What the exercise asks: Say how many lines of the listing below hold the word "value". Give only that number.

Data for processing:
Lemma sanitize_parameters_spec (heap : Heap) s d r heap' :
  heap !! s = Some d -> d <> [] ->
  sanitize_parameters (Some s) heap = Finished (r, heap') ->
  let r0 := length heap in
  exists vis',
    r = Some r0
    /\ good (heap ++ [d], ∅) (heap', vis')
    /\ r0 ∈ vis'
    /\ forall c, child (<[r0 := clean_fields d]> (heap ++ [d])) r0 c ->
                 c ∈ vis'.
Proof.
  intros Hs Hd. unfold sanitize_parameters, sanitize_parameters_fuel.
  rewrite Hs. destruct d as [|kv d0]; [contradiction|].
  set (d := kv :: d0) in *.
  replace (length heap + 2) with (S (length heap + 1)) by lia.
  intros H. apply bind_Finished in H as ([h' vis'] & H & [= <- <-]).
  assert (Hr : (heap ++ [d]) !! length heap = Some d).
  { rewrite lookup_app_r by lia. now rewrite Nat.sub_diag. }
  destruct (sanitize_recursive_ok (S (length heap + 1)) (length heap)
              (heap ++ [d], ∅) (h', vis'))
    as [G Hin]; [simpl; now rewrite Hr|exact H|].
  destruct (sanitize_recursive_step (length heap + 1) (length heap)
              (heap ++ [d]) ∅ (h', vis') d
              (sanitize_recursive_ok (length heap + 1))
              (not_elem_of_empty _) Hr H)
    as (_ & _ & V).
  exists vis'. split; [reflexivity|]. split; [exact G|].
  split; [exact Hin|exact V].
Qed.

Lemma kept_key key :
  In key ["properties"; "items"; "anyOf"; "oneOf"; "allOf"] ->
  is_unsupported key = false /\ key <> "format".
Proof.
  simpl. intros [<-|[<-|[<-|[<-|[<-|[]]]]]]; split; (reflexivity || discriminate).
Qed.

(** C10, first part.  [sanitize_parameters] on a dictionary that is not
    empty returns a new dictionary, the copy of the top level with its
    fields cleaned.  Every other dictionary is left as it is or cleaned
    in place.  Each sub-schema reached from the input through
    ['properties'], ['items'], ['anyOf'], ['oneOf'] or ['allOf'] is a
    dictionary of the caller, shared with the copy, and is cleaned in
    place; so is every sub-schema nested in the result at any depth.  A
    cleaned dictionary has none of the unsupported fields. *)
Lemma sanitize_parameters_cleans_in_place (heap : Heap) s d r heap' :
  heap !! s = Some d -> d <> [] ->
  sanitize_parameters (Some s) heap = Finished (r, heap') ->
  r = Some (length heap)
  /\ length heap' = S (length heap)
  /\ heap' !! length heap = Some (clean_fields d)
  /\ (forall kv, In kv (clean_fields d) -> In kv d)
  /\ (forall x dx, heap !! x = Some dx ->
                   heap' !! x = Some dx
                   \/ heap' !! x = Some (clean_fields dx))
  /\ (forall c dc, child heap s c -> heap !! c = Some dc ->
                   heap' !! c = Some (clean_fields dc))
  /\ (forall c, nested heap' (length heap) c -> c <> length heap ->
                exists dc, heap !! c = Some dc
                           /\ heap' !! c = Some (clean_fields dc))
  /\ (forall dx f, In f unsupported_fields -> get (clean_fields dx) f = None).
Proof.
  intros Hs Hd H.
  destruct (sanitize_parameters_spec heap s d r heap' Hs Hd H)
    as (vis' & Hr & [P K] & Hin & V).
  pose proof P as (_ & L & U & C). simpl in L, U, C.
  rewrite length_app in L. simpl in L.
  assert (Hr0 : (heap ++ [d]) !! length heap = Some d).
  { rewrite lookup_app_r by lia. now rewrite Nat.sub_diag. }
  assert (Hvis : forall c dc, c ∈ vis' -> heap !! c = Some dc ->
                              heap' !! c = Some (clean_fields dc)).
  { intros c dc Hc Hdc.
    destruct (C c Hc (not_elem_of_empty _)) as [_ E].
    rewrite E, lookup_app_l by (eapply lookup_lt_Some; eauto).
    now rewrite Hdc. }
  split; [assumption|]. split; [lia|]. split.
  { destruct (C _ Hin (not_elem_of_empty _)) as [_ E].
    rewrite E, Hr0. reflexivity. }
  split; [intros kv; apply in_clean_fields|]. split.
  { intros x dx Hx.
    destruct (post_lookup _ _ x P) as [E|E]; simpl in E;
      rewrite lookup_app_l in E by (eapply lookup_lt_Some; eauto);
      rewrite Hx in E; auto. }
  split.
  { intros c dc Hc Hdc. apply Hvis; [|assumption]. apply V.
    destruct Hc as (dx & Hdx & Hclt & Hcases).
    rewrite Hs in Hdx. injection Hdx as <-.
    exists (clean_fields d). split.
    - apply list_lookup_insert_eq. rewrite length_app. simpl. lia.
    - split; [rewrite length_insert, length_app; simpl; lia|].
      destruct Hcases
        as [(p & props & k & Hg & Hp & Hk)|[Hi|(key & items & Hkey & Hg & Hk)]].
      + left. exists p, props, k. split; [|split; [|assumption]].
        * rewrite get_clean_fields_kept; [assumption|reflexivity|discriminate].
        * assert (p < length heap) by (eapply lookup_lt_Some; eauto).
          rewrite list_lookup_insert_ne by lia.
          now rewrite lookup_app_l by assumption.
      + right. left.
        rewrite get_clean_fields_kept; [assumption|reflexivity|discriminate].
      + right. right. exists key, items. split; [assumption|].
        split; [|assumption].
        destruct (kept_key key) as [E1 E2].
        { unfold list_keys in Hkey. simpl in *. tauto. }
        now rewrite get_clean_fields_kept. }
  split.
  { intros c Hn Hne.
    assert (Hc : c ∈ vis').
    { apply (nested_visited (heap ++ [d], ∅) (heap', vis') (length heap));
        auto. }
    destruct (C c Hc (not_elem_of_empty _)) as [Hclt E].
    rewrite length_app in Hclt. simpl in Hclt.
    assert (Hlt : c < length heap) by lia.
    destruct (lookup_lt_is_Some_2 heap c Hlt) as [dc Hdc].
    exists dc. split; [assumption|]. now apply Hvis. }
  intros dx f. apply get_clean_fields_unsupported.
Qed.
* * *
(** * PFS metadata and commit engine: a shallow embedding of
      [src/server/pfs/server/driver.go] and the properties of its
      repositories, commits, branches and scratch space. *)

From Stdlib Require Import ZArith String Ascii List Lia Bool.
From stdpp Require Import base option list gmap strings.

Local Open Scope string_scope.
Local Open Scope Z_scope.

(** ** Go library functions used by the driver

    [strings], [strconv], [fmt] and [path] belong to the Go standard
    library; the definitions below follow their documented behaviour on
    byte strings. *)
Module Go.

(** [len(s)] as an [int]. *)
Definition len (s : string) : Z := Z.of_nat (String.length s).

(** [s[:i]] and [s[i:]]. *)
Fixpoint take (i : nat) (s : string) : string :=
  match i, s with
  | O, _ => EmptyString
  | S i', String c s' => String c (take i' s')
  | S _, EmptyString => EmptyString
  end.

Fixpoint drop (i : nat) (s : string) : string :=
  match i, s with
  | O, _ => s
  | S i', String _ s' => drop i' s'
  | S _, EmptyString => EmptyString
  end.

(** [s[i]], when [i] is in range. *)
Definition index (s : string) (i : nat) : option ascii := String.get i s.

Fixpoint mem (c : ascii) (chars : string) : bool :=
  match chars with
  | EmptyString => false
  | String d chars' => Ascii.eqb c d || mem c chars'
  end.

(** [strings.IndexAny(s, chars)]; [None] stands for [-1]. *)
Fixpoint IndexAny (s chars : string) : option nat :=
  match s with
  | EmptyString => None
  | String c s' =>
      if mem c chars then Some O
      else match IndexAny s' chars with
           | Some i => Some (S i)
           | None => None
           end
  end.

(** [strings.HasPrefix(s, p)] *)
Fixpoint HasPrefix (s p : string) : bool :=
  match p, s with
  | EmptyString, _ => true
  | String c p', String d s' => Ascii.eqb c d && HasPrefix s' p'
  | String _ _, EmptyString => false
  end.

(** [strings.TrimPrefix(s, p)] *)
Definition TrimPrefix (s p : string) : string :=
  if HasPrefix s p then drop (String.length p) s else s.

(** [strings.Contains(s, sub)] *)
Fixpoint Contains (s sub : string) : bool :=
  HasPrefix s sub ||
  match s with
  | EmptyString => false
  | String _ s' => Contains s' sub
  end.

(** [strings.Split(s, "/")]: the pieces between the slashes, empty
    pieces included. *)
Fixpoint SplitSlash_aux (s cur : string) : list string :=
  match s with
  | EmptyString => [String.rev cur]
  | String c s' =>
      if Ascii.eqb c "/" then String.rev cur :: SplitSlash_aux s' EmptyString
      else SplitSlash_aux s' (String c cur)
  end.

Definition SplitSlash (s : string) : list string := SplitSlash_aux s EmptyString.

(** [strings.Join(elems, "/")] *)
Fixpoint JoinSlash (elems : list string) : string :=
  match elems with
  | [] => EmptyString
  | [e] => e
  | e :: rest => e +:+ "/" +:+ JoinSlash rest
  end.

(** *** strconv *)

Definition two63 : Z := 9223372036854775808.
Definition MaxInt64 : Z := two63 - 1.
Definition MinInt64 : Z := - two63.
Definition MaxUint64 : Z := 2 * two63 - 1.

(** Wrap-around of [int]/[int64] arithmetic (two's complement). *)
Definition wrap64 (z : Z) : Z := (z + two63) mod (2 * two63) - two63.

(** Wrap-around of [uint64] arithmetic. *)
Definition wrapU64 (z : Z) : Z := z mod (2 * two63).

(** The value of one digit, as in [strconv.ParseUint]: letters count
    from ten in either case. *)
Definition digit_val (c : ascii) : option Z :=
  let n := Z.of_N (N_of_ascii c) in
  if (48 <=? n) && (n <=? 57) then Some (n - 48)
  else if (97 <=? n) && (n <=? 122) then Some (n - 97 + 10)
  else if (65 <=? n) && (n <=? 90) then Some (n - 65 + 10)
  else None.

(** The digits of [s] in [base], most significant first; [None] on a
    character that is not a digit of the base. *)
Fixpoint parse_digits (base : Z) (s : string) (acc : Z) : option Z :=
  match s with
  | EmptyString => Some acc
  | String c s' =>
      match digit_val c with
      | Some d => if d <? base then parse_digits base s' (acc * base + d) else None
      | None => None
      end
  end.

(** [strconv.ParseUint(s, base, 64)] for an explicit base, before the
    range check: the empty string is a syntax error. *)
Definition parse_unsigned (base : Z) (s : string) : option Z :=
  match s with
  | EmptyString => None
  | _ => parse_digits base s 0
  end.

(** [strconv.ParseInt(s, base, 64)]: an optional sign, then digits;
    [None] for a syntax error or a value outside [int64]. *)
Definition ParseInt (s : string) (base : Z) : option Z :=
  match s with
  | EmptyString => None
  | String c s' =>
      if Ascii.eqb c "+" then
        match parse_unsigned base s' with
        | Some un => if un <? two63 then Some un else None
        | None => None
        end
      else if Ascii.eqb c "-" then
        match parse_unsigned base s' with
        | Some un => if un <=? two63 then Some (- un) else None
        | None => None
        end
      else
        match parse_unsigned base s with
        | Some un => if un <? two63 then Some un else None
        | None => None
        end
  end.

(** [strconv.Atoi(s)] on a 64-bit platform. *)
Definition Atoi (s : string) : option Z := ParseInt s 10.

Written response: 2